(** C4, as stated, fails: the threshold is not the ceiling of the product.
    After one move of one variable, a state that the monitor reaches from its
    construction with a tabu factor of three quarters, there are two entries
    and the product 1.5 is cut to 1; the constraints posted accept a
    valuation with one true literal and no aspiration, below the ceiling
    2. *)
Lemma ApplyDecision_below_ceiling :
  one_move = Some after_one_move /\
  exists s',
    ApplyDecision after_one_move (branching_decision 0) (mkSolver 10%nat []) =
      Some (tt, s') /\
    Forall (holds one_literal) (constraints s') /\
    ~ aspiration_holds one_literal after_one_move /\
    satisfied_literals one_literal after_one_move = 1 /\
    entries after_one_move = 2%nat /\
    exact_value (tabu_factor_ after_one_move) = Some (3 * 2 ^ 51, 2 ^ 53) /\
    tabu_threshold (entries after_one_move) (tabu_factor_ after_one_move) =
      Some 1 /\
    ceiling_threshold (entries after_one_move) (tabu_factor_ after_one_move) =
      Some 2.
Proof.
  split; [vm_compute; reflexivity|].
  eexists. split; [vm_compute; reflexivity|].
  split.
  { repeat (apply Forall_cons; split); try apply Forall_nil;
      simpl; unfold reifies; simpl; unfold sub, wrap, kint64max; simpl; lia. }
  split; [vm_compute; intros H; apply H; reflexivity|].
  repeat split; vm_compute; reflexivity.
Qed.

End TabuFacts.

Module RandomValueFacts.

Import Int64 Int64Facts IntVar IntVarFacts RandomValue.

(** C8 fails on the code.  The domain {1, 10} has 2 values in a span of 10,
    so the selector counts; [Rand64(2)] may return 0, and then the first
    decrement takes the rank to -1, the loop never meets rank 0, the check
    [index <= 0] passes and the selector returns 0, which is not in the
    domain. *)
Theorem Select_outside_domain :
  let v := mkIntVar [1; 10] in
  Size v = 2 /\ Min v = 1 /\ Max v = 10 /\
  Select v [0] = Some 0 /\
  Contains v 0 = false.
Proof. repeat split. Qed.

(** With the other possible draw the selector returns the least value. *)
Lemma Select_rank_one :
  Select (mkIntVar [1; 10]) [1] = Some 1.
Proof. reflexivity. Qed.

Lemma sample_contained (v : IntVar) (draws : list Z) (k : Z) :
  sample v draws = Some k -> Contains v k = true.
Proof.
  induction draws as [|r draws IH]; simpl; [discriminate|].
  destruct (Contains v (add (Min v) r)) eqn:Hc; [|exact IH].
  intros [= <-]. exact Hc.
Qed.

Lemma count_up_contained (v : IntVar) (fuel : nat) :
  forall i index k,
    count_up v fuel i index = Some (inl k) -> Contains v k = true.
Proof.
  induction fuel as [|fuel IH]; intros i index k; simpl; [discriminate|].
  destruct (i <=? Max v); [|discriminate].
  destruct (Contains v i) eqn:Hc; [|apply IH].
  destruct (sub index 1 =? 0); [|apply IH].
  intros [= <-]. exact Hc.
Qed.

Lemma count_down_contained (v : IntVar) (fuel : nat) :
  forall i index k,
    count_down v fuel i index = Some (inl k) -> Contains v k = true.
Proof.
  induction fuel as [|fuel IH]; intros i index k; simpl; [discriminate|].
  destruct (Min v <? i); [|discriminate].
  destruct (Contains v i) eqn:Hc; [|apply IH].
  destruct (sub index 1 =? 0); [|apply IH].
  intros [= <-]. exact Hc.
Qed.

(** Every value the selector returns from inside a loop is in the domain;
    the only other result is the 0 of the final [return 0LL]. *)
Lemma Select_contained_or_zero (v : IntVar) (draws : list Z) (k : Z) :
  Select v draws = Some k -> Contains v k = true \/ k = 0.
Proof.
  unfold Select.
  destruct (Z.quot (add (sub (Max v) (Min v)) 1) 4 <? Size v).
  - intros H. left. exact (sample_contained v draws k H).
  - destruct draws as [|index draws]; [discriminate|].
    set (fuel := Z.to_nat (add (sub (Max v) (Min v)) 1 + 1)).
    destruct (index <=? Z.quot (Size v) 2).
    + destruct (count_up v fuel (Min v) index) as [[i|j]|] eqn:Hl; simpl.
      * intros [= <-]. left. exact (count_up_contained v fuel _ _ _ Hl).
      * destruct (j <=? 0); [|discriminate]. intros [= <-]. right. reflexivity.
      * discriminate.
    + destruct (count_down v fuel (Max v) index) as [[i|j]|] eqn:Hl; simpl.
      * intros [= <-]. left. exact (count_down_contained v fuel _ _ _ Hl).
      * destruct (j <=? 0); [|discriminate]. intros [= <-]. right. reflexivity.
      * discriminate.
Qed.

Lemma contained_from_cons (v : IntVar) (i n : Z) :
  0 < n ->
  contained_from v i n =
  (if Contains v i then 1 else 0) + contained_from v (i + 1) (n - 1).
Proof.
  intros Hn. unfold contained_from. rewrite seqZ_cons by lia.
  replace (Z.succ i) with (i + 1) by lia.
  replace (Z.pred n) with (n - 1) by lia.
  rewrite filter_cons. destruct (Contains v i); simpl; lia.
Qed.

Lemma contained_from_snoc (v : IntVar) (i n : Z) :
  0 < n ->
  contained_from v i n =
  contained_from v i (n - 1) + (if Contains v (i + n - 1) then 1 else 0).
Proof.
  intros Hn. unfold contained_from.
  replace n with ((n - 1) + 1) at 1 by lia.
  rewrite seqZ_app by lia. rewrite filter_app, length_app.
  change (seqZ (i + (n - 1)) 1) with [i + (n - 1)].
  replace (i + (n - 1)) with (i + n - 1) by lia.
  rewrite filter_cons. destruct (Contains v (i + n - 1)); simpl; lia.
Qed.

Lemma contained_from_nil (v : IntVar) (i n : Z) :
  n <= 0 -> contained_from v i n = 0.
Proof.
  intros Hn. unfold contained_from.
  destruct n; try lia; reflexivity.
Qed.

Lemma contained_from_nonneg (v : IntVar) (i n : Z) : 0 <= contained_from v i n.
Proof. unfold contained_from. lia. Qed.

(** Every value of the domain is counted between [Min] and [Max]. *)
Lemma Size_le_contained (v : IntVar) :
  NoDup (domain v) ->
  Size v <= contained_from v (Min v) (Max v - Min v + 1).
Proof.
  intros Hnd. unfold Size, contained_from.
  apply Nat2Z.inj_le. apply NoDup_incl_length.
  - apply NoDup_ListNoDup. exact Hnd.
  - intros k Hk. apply list_elem_of_In, list_elem_of_filter.
    assert (Hc : Contains v k = true) by (apply Contains_In; exact Hk).
    split; [rewrite Hc; exact I|].
    apply elem_of_seqZ. pose proof (Min_Max_bounds v k Hc). lia.
Qed.

Lemma add_1 (i : Z) : kint64min <= i < kint64max -> add i 1 = i + 1.
Proof.
  intros H. unfold add. apply wrap_id.
  unfold in_range, kint64min, kint64max in *. lia.
Qed.

Lemma sub_1 (i : Z) : kint64min < i <= kint64max -> sub i 1 = i - 1.
Proof.
  intros H. unfold sub. apply wrap_id.
  unfold in_range, kint64min, kint64max in *. lia.
Qed.

(** Counting up with a rank of at least 1 that the values ahead can reach
    returns the value of that rank. *)
Lemma count_up_hits (v : IntVar) (fuel : nat) :
  Max v < kint64max ->
  forall i index,
    kint64min <= i ->
    1 <= index <= contained_from v i (Max v - i + 1) ->
    index <= kint64max ->
    Max v - i + 2 <= Z.of_nat fuel ->
    exists k, count_up v fuel i index = Some (inl k) /\ Contains v k = true.
Proof.
  intros Max_range.
  induction fuel as [|fuel IH]; intros i index Hi Hidx Hmax Hfuel.
  - rewrite contained_from_nil in Hidx by lia. lia.
  - cbn [count_up].
    destruct (Z.leb_spec i (Max v)) as [Hle|Hgt];
      [|rewrite contained_from_nil in Hidx by lia; lia].
    rewrite contained_from_cons in Hidx by lia.
    replace (Max v - i + 1 - 1) with (Max v - (i + 1) + 1) in Hidx by lia.
    rewrite add_1 by lia.
    destruct (Contains v i) eqn:Hc.
    + rewrite sub_1 by (unfold kint64min in *; lia).
      destruct (Z.eqb_spec (index - 1) 0) as [He|Hne].
      * exists i. split; [reflexivity | exact Hc].
      * apply IH; lia.
    + apply IH; lia.
Qed.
=-=-=
(INSTRUCTIONS FOR THE TASK)
Print only what lies in the material above starting at the line with "Size v = 2 /\ Min v = 1 /\ Max v = 10 /\" and ending at the line with "destruct (index <=? Z.quot (Size v) 2).", every line exactly as given.

(COMPLETED TASK)
  Size v = 2 /\ Min v = 1 /\ Max v = 10 /\
  Select v [0] = Some 0 /\
  Contains v 0 = false.
Proof. repeat split. Qed.

(** With the other possible draw the selector returns the least value. *)
Lemma Select_rank_one :
  Select (mkIntVar [1; 10]) [1] = Some 1.
Proof. reflexivity. Qed.

Lemma sample_contained (v : IntVar) (draws : list Z) (k : Z) :
  sample v draws = Some k -> Contains v k = true.
Proof.
  induction draws as [|r draws IH]; simpl; [discriminate|].
  destruct (Contains v (add (Min v) r)) eqn:Hc; [|exact IH].
  intros [= <-]. exact Hc.
Qed.

Lemma count_up_contained (v : IntVar) (fuel : nat) :
  forall i index k,
    count_up v fuel i index = Some (inl k) -> Contains v k = true.
Proof.
  induction fuel as [|fuel IH]; intros i index k; simpl; [discriminate|].
  destruct (i <=? Max v); [|discriminate].
  destruct (Contains v i) eqn:Hc; [|apply IH].
  destruct (sub index 1 =? 0); [|apply IH].
  intros [= <-]. exact Hc.
Qed.

Lemma count_down_contained (v : IntVar) (fuel : nat) :
  forall i index k,
    count_down v fuel i index = Some (inl k) -> Contains v k = true.
Proof.
  induction fuel as [|fuel IH]; intros i index k; simpl; [discriminate|].
  destruct (Min v <? i); [|discriminate].
  destruct (Contains v i) eqn:Hc; [|apply IH].
  destruct (sub index 1 =? 0); [|apply IH].
  intros [= <-]. exact Hc.
Qed.

(** Every value the selector returns from inside a loop is in the domain;
    the only other result is the 0 of the final [return 0LL]. *)
Lemma Select_contained_or_zero (v : IntVar) (draws : list Z) (k : Z) :
  Select v draws = Some k -> Contains v k = true \/ k = 0.
Proof.
  unfold Select.
  destruct (Z.quot (add (sub (Max v) (Min v)) 1) 4 <? Size v).
  - intros H. left. exact (sample_contained v draws k H).
  - destruct draws as [|index draws]; [discriminate|].
    set (fuel := Z.to_nat (add (sub (Max v) (Min v)) 1 + 1)).
    destruct (index <=? Z.quot (Size v) 2).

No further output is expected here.